Board Membership Criteria

      The qualifications, criteria and skills of Board members is reviewed by the Committee in the context of the current composition of the Board. This assessment includes the following factors identified below and all other factors which the Committee deems in its best judgment relevant at the time.

      Experience. Director candidates shall have experience in industry, finance, administration, operations and/or marketing and should be able to provide insights and practical wisdom based on their experience and expertise.

      Diversity. Appropriate diversity on the Board will be considered.

      Available Time. Directors are expected to rigorously prepare for, attend and participate in Board meetings and meetings of the Board committees on which they serve, to ask direct questions and require straight answers, and to spend the time needed and meet as frequently as necessary to properly discharge their responsibilities and duties as directors. Each Board member is expected to ensure that other existing and planned future commitments do not materially interfere with the member’s service as an outstanding director. In this regard, service on other boards will be considered.
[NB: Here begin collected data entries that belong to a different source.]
(** The rename loop never leaves a property under a short key it has a
    long name for. *)
Lemma expandEntry_no_short (full full' : list (string * value))
    (entry : string * value) (k : string) :
  read_short k -> assoc k full = None ->
  expandEntry full entry = Ok full' -> assoc k full' = None.
Proof.
  intros Hk Hfull. destruct entry as [shortKey v]. unfold expandEntry.
  assert (Hne : forall k', ~ read_short k' -> forall x,
            assoc k (obj_set k' x full) = None).
  { intros k' Hk' x. rewrite assoc_set_ne; [exact Hfull|]. intros ->. auto. }
  assert (Hlong : forall k', In k' ["eventType"; "timestamp"; "validUntil"] ->
            ~ read_short k').
  { unfold read_short. cbn. intros k' Hk' Hin.
    destruct Hk' as [<-|[<-|[<-|[]]]];
      destruct Hin as [Hin|[Hin|[Hin|[Hin|[]]]]]; discriminate Hin. }
  destruct (String.eqb shortKey "e");
    [|destruct (String.eqb shortKey "ts"); [|destruct (String.eqb shortKey "u")]];
    intros He; bind_inv He; injection He as <-;
    try (apply Hne, Hlong; cbn; tauto).
  rewrite assoc_set_ne; [exact Hfull|]. intros ->.
  match goal with
  | E : ToString (js_or (obj_get REVERSE_FIELD_MAP shortKey) _) = Ok _ |- _ =>
      rename E into Hkey
  end.
  unfold obj_get in Hkey.
  destruct (assoc shortKey REVERSE_FIELD_MAP) as [long|] eqn:Hrev.
  - apply assoc_Some in Hrev. cbn in Hrev.
    decompose [or] Hrev; try contradiction;
      match goal with
      | E : (_, _) = (_, _) |- _ => injection E as <- <-
      end;
      cbn in Hkey; injection Hkey as <-;
      unfold read_short in Hk; cbn in Hk; decompose [or] Hk;
      first [discriminate|contradiction].
  - apply assoc_None in Hrev. unfold Object_prototype in Hkey.
    destruct (String.eqb shortKey "__proto__").
    + cbn in Hkey. injection Hkey as <-.
      unfold read_short in Hk; cbn in Hk; decompose [or] Hk;
        first [discriminate|contradiction].
    + destruct (existsb (String.eqb shortKey) Object_prototype_functions).
      * cbn in Hkey. injection Hkey as Hkey. exact (native_source _ _ Hk Hkey).
      * cbn in Hkey. injection Hkey as <-. apply Hrev. cbn.
        unfold read_short in Hk. cbn in Hk. tauto.
Qed.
      Absence of Conflicts of Interest. Candidates should not have any interests that would materially impair their ability to (i) exercise independent judgment, or (ii) otherwise discharge the fiduciary duties owed as a director to the Company and its shareholders.
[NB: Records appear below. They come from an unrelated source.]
(** * Trading dashboard: simulation core, stream formatting, run identities
      and OHLC aggregation

    A shallow embedding of the TypeScript sources of the trading dashboard
    backend, and the properties its specification states about them.  Part
    III covers more of the sources: the stream loop, the cache and the
    cached database client, the retry loop of the database client, and the
    request handling of the chart, health, latest, target, split and control
    endpoints.

    Conventions of the embedding.
    - A JavaScript [number] is an exact rational ([Q]); the rounding of IEEE
      doubles, infinities and NaN (hence a division by zero) are outside the
      model.  Comparisons of the source ([<], [>]) are the decidable
      comparisons of [Q].
    - A [Date] is its time value: milliseconds since the epoch, in [Z].
    - A method of the [Simulator] class is a function from the object before
      the call to a completion (normal value or thrown error) and the object
      after the call.
    - What the source reads from its environment (the clock, the random
      generator, the number of connected clients) is an explicit argument.
    - A request handler is a function to its response and the calls it
      makes to the cached database client, in order; what the database
      module provides as [SupabaseClient], and what each call of the client
      returns or throws, are arguments. *)

From Stdlib Require Import QArith Qabs Qround Qminmax Qpower Lqa.
From Stdlib Require Import ZArith Lia Bool List.
From Stdlib.Strings Require Import Ascii String Byte.
From Stdlib Require Import DecimalString.
From Stdlib Require Import Permutation.
Import ListNotations.

(* ================================================================== *)
(** ** Part I.  The program *)
(* ================================================================== *)

(** *** JavaScript built-ins used by the sources *)

Module Js.

Local Open Scope Z_scope.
      Oversight. Directors are expected to have sound judgment, borne of management or policy-making experience that demonstrates an ability to function effectively in an oversight role.
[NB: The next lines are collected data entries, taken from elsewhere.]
(** * NAA.K.T. material generator: taxonomy store, keyword matcher,
      name composer, material provisioner, window and logger

    A shallow embedding of [NAAKTGenerator.pushbutton/script.py] and of
    the logger it uses, [OpenAEC.extension/lib/bm_logger.py].

    Modelling conventions.
    - A Python string is a [string]: the text of the runtime's string as
      a sequence of 8-bit characters. In the store and its window
      [str.lower] and [str.strip] are the runtime's own, the two methods
      of a [Runtime]; in the matcher, the composer and the colours
      [Str.lower] and [Str.strip] act on the ASCII range.
    - A Python [dict] is an association list with unique keys, in the
      order of insertion; assigning to an existing key keeps its position.
      The order in which a dict is iterated is the runtime's: where the
      program iterates a dict without sorting it, as [json.dumps] does,
      the order is the [dict_order] of the [Runtime].
    - Code that raises, or that mutates [self], the data files, the log or
      the host document runs in the monad [Py]: a state transformer that
      either returns a value or raises an exception.
    - A data file is modelled by the document [json.loads] would return for
      its text; [json.dumps] followed by [json.loads] is the identity on the
      documents the program writes. The byte-order mark that [load_data]
      strips belongs to the text and is not modelled, and writing a file
      always succeeds.
    - The host application (document, transaction, elements) is modelled by
      a state together with an oracle that says which host call raises.
    - A combo box of the window is its list of items and its selected
      index; a handler bound to a change of selection runs when the index
      changes. What a dialog gives back is an argument of the handler.
    - The file system the logger sees is a table of directories, each with
      its files in the order of the listing, a clock, and the answers of
      the operating system: whether a parent exists and which calls
      succeed. A modification time is an integer. The configured paths are
      parameters, their values depending on the environment. *)

From Stdlib Require Import ZArith Lia Ascii.
From Stdlib Require String.
From stdpp Require Import base list strings sorting.

Local Open Scope Z_scope.
Local Open Scope nat_scope.

(** ** Python strings *)

Module Str.

Definition code (c : ascii) : N := Ascii.N_of_ascii c.

(** [c.lower()] on one character: [A]..[Z] are shifted, the rest is kept. *)
Definition lower_char (c : ascii) : ascii :=
  if ((65 <=? code c) && (code c <=? 90))%N
  then Ascii.ascii_of_N (code c + 32) else c.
      Additional Qualifications. The Committee will ensure that the overall composition of the Board complies with the requirements of the NASDAQ corporate governance rules. Furthermore, the Committee will ensure that:






each member of the Audit Committee is financially literate, as such qualification is interpreted by the Board in its business judgment;






each member of the Governance Committee, the Audit Committee and the Compensation Committee is considered independent within the meaning of the NASDAQ corporate governance rules;






each member of the Audit Committee meets the independence standards set forth in Rule 10A-3 of the Securities and Exchange Act of 1934, as amended; and






at least one member of the Audit Committee is a person who satisfies the definition of an “audit committee financial expert” as set out in Item 401 of Regulation S-K.


Procedures for Shareholders to Recommend Director Candidates

      Any shareholder wishing to nominate a candidate should provide the following information in a letter addressed to the Chairman of the Committee in care of the Company’s Corporate Secretary no later than 120 days prior to the corresponding date on which the Company’s annual proxy statement was mailed in connection with the most recent annual meeting:






the name and address of the shareholder recommending the person to be nominated,






a representation that the shareholder is a holder of record of stock of Penford, including the number of shares held and the period of holding,






a description of all arrangements or understandings between the shareholder and the recommended nominee,






information as to any plans or proposals of the type required to be disclosed in Schedule 13D (i.e., plans involving acquisitions of Penford’s securities and/or plans involving a potential merger or change of control transaction) and any proposals that the nominee proposes to bring to the Board of Directors if elected,






any other information regarding the recommended nominee as would be required to be included in a proxy statement filed pursuant to Regulation 14A promulgated by the Securities Exchange Commission pursuant to the Securities Exchange Act of 1934 and






the consent of the recommended nominee to serve as a director of Penford if so elected.

      Additional information may be requested to assist the Committee in determining the eligibility of a proposed candidate to serve as a director. This may include requiring that a prospective nominee complete a director and officer questionnaire and provide any follow-up information requested. In addition, the notice must meet all other requirements contained in Penford’s Bylaws, if any.